De pronto los franceses, en medio del carajal por el que parece deslizarse su Quinta República, zarandeada por el desguace de un Estado de Bienestar elefantiásico, la culpa colonial traducida en radicalización de barrios enteros, un envejecimiento evidente de los parisinos patanegra y una lucha de clases nunca resuelta, parece que ha tomado conciencia de su fragilidad. De un tiempo a esta parte le salen los miedos más humanos en pantalla, hasta trata las cosas de la enfermedad o la pérdida y sus burlas en ambas direcciones, produciendo buen cine sobre viejos, enfermos y muertos.
He aquí dos muestras de la tendencia, una del casi septagenario Emmanuel Courcol y otra del veteranísimo Costa Gavras.
Por todo lo alto es una película interesante, aunque irregular, en la que empatizas a tirones con los personajes. Creo que se dificulta más si no eres un galo familiarizado con sus intérpretes. Paradójicamente, es más sencillo en España hacerlo con Matt Damon, Brad Pitt, Morgan Freeman o Scarlett Johansson, que con Benjamin Lavernhe y Pierre Lottin (¿os suenan? pues eso). Sentimos más próximos a los estadounidenses que a los del país vecino, porque los tratamos con mayor frecuencia. Veremos si los aranceles se aplican al cine.

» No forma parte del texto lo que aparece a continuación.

Lemma sorted_nth_le (s : list Q) (i j : nat) :
  Sorted Qle s -> (i <= j)%nat -> (j < List.length s)%nat -> nth i s 0 <= nth j s 0.
Proof.
  intros Hs. apply Sorted_StronglySorted in Hs; [|intros a b c; apply Qle_trans].
  revert i j. induction Hs as [|a t Ht IH Ha]; intros i j Hij Hj; [cbn in Hj; lia|].
  destruct i as [|i'], j as [|j'].
  - apply Qle_refl.
  - cbn [nth]. rewrite Forall_forall in Ha. apply Ha, nth_In. cbn in Hj. lia.
  - lia.
  - cbn [nth]. apply IH; cbn in Hj; lia.
Qed.


Lemma percentileSorted_mid (s : list Q) (q : Q) :
  s <> [] -> 0 < q -> q < 1 ->
  percentileSorted s q = interp_at s (q * inject_Z (Z.of_nat (List.length s) - 1)).
Proof.
  intros Hne Hq0 Hq1. destruct s as [|s0 t]; [congruence|].
  unfold percentileSorted. qunfold. cbn [ffloor_Z fceil_Z fof_Z Q_GoRound].
  rewrite (proj2 (Qle_bool_false q 0) Hq0), (proj2 (Qle_bool_false 1 q) Hq1).
  reflexivity.
Qed.

Lemma floor_ceiling_facts (pos : Q) :
  (Qfloor pos <= Qceiling pos <= Qfloor pos + 1)%Z /\
  inject_Z (Qfloor pos) <= pos <= inject_Z (Qceiling pos) /\
  (Qfloor pos <> Qceiling pos -> inject_Z (Qfloor pos) < pos).
Proof.
  pose proof (Qle_floor_ceiling pos) as H1. rewrite <- Zle_Qle in H1.
  pose proof (Qlt_floor pos) as H2. pose proof (Qceiling_lt pos) as H3.
  pose proof (Qfloor_le pos) as H4. pose proof (Qle_ceiling pos) as H5.
  rewrite inject_Z_plus in H2. unfold Z.sub in H3. rewrite inject_Z_plus in H3.
  assert (H6 : (Qceiling pos <= Qfloor pos + 1)%Z).
  { apply Z.lt_succ_r. rewrite Zlt_Qlt. unfold Z.succ. rewrite !inject_Z_plus.
    rewrite inject_Z_opp in H3. change (inject_Z 1) with 1 in *. lra. }
  split; [lia|]. split; [lra|].
  intros Hne. destruct (Qlt_le_dec (inject_Z (Qfloor pos)) pos) as [Hl|Hl]; [exact Hl|].
  exfalso. apply Hne. assert (Hq : pos == inject_Z (Qfloor pos)) by lra.
  rewrite (Qceiling_comp _ _ Hq), Qceiling_Z. reflexivity.
Qed.

Lemma interp_at_bounds (s : list Q) (pos : Q) :
  Sorted Qle s -> 0 <= pos -> pos <= inject_Z (Z.of_nat (List.length s) - 1) ->
  nth (Z.to_nat (Qfloor pos)) s 0 <= interp_at s pos <= nth (Z.to_nat (Qceiling pos)) s 0.
Proof.
  intros Hs Hp0 Hp1. destruct (floor_ceiling_facts pos) as ((Hfc & Hc1) & (Hf & Hc) & Hlt).
  assert (Hlo : (0 <= Qfloor pos)%Z).
  { rewrite <- (Qfloor_Z 0). apply Qfloor_resp_le. exact Hp0. }
  assert (Hhi : (Qceiling pos <= Z.of_nat (List.length s) - 1)%Z).
  { rewrite <- (Qceiling_Z (Z.of_nat (List.length s) - 1)). apply Qceiling_resp_le. exact Hp1. }
  pose proof (sorted_nth_le s (Z.to_nat (Qfloor pos)) (Z.to_nat (Qceiling pos)) Hs
                ltac:(lia) ltac:(lia)) as Hm.
  unfold interp_at. destruct (Qfloor pos =? Qceiling pos)%Z eqn:E.
  - apply Z.eqb_eq in E. rewrite <- E. lra.
  - apply Z.eqb_neq in E. specialize (Hlt E).
    assert (Hf1 : pos - inject_Z (Qfloor pos) <= 1).
    { assert (inject_Z (Qceiling pos) <= inject_Z (Qfloor pos) + 1)
        by (change 1 with (inject_Z 1); rewrite <- inject_Z_plus, <- Zle_Qle; exact Hc1).
      lra. }
    set (a := nth (Z.to_nat (Qfloor pos)) s 0) in *.
    set (b := nth (Z.to_nat (Qceiling pos)) s 0) in *.
    set (f := pos - inject_Z (Qfloor pos)) in *.
    assert (Hf0 : 0 <= f) by (unfold f; lra).
    assert (P1 : 0 <= (b - a) * f) by (apply Qmult_le_0_compat; lra).
    assert (P2 : 0 <= (b - a) * (1 - f)) by (apply Qmult_le_0_compat; lra).
    split; lra.
Qed.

De momento, es más improbable la inmortalidad de esos directores de orquesta, que la de un piloto de pruebas, un espía internacional o una gata ladrona. Pero si alguien se ha ganado aquí la eternidad es Charles Aznavour, que con la bella canción Emmenez-moi le pone alma y música a un momento de la película que se sabe emocionante, pero que el director no quiere climax. Lo es más que el desenlace musical en alto, porque en esto de la vida y la muerte todo puede pasar.
El último suspiro es otra cosa. Costantin Costa-Gavras tiene más de noventa, como Eastwoood y lo ha hecho todo. Su película parece un documental con grandes actores haciendo de médicos y pacientes. Atesora unos diálogos de una profundidad difícilmente alcanzable en los tiempos que corren. Casi suenan artificiales de tan buenos, es un grandioso ensayo -si este género literario se puede aplicar a la pantalla- sobre la medicina paliativa, el acompañamiento final de los pacientes terminales, la necesidad de saber cuándo la lucha debe abandonarse, la libertad de elección, la asunción del dolor por los familiares del que muere.
La conversación sobre las distintas ideas acerca del después de la muerte, con o sin eternidad, es para enmarcar. Toda una lección de cómo puede llevarse al terreno de la sencillez, a lo cotidiano, casi a lo cómico, un encuentro especulativo lleno de densidad y conceptos complejos, entre una tranquila agonizante y un intelectual aterrado.
Almodóvar, hijo predilecto de Francia, debería sonrojarse viendo esta película del griego (también guionista, también "adoptado" por los franceses), que encierra más enjundia en cinco minutos de hospitales que toda La habitación de al lado con sus actrices anglosajonas en interiores de austero relumbrón. Y eso que Julianne Moore y Tilda Swinton nos son más familiares por lo mismo de antes.
Curiosamente, quizá por esa condición de ensayo filmado, a mí la única historia que me rechinó un poco en la de Gavras fue la que encarna Angela Molina, a quien le conozco los trucos, como a Tilda y Julianne. Hubiera preferido en este caso no conectar para creerla mejor. No le rechinaba en cambio a mi mujer, que desconociendo a la actriz española consideró "su último suspiro" como el más dulce de esta película. Una rara maravilla sobre la vida de la muerte antes que la muerte en vida.